What the task asks:
Set down, unchanged, the line with "apply lookup_lt_Some in Hi." and everything after it through the last line of the data.

Material for this task:
Lemma slot_not_child h K D x i y : tree h K D -> K x !! i = Some y -> exists z, slot_obj (slot_at K x i) = Some z /\ z <> y /\ (is_Some (h !! x) -> is_Some (h !! z)).
Proof.
  intros Ht Hi. destruct i as [|i]; simpl.
  - exists x. split; [done|]. split; [|done]. intros ->. eapply not_own_child; [exact Ht|by eapply list_elem_of_lookup_2].
  - apply lookup_lt_Some in Hi as Hlt. destruct (lookup_lt_is_Some_2 (K x) i ltac:(lia)) as [z Hz]. exists z. split; [done|]. split.
    + intros ->. pose proof (proj1 (NoDup_alt _) (children_nodup _ _ _ Ht x) _ _ _ Hi Hz). lia.
    + intros _. destruct (child_at _ _ _ Ht _ _ _ Hz) as (r&Hr&_). eauto.
Qed.

Lemma res_release_loop_spec h K D x i old : tree h K D -> is_Some (h !! x) -> K x !! i = Some old -> forall fuel j, (j <= i)%nat -> (i - j < fuel)%nat ->
  exists h', release_loop fuel h (Some old) (slot_at K x j) = Ok (0, h') /\ unlinked h K x i old h'.
Proof.
  intros Ht Hx Hi. induction fuel as [|fuel IH]; intros j Hj Hf; [lia|]. cbn [release_loop]. apply lookup_lt_Some in Hi as Hlt. rewrite (load_slot _ _ _ Ht) by (done || lia). cbn [obind].
  destruct (lookup_lt_is_Some_2 (K x) j ltac:(lia)) as [y Hy]. rewrite Hy. destruct (decide (Some y = Some old)) as [[= ->]|Hne].
  - assert (j = i) by (eapply (proj1 (NoDup_alt _) (children_nodup _ _ _ Ht x)); done). subst j. destruct (child_at _ _ _ Ht _ _ _ Hi) as (r&Hr&_). rewrite (get_Ok _ _ _ Hr). cbn [obind].
    destruct (slot_not_child h K D x i old Ht Hi) as (z&Hz&Hzo&Hzl). destruct (Hzl Hx) as [rz Hrz]. rewrite (t_sibling _ _ _ Ht x i old r Hi Hr).
    destruct (store_slot_spec h (slot_at K x i) (K x !! S i) z rz Hz Hrz) as (h1&->&Hh1). cbn [obind].
    assert (Ho : h1 !! old = Some r). { rewrite Hh1, Hr. simpl. f_equal. destruct (slot_at K x i); simpl in *; by rewrite decide_False by congruence. }
    rewrite (put_Ok _ _ _ _ Ho). cbn [obind]. eexists. split; [done|]. intros w. destruct (decide (w = old)) as [->|Hw]; [by rewrite lookup_insert_eq, Hr|]. by rewrite lookup_insert_ne by done.
  - specialize (IH (S j)). cbn [slot_at] in IH. rewrite Hy in IH. assert (j <> i) by congruence. apply IH; lia.
Qed.

Lemma res_release_spec h K D x i old : tree h K D -> K x !! i = Some old -> exists h', __release_resource h (Some old) = Ok (0, h') /\ unlinked h K x i old h'.
Proof.
  intros Ht Hi. destruct (child_at _ _ _ Ht _ _ _ Hi) as (r&Hr&Hp). destruct (t_live _ _ _ Ht x old) as [rx Hx]; [by eapply list_elem_of_lookup_2|].
  unfold __release_resource. rewrite (get_Ok _ _ _ Hr). cbn [obind]. rewrite Hp, (get_Ok _ _ _ Hx). cbn [obind]. apply (res_release_loop_spec h K D x i old Ht ltac:(eauto) Hi (rounds h) 0); [lia|].
  apply lookup_lt_Some in Hi. pose proof (children_count _ _ _ Ht x). unfold rounds. lia.
Qed.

Response to the task:
  apply lookup_lt_Some in Hi. pose proof (children_count _ _ _ Ht x). unfold rounds. lia.
Qed.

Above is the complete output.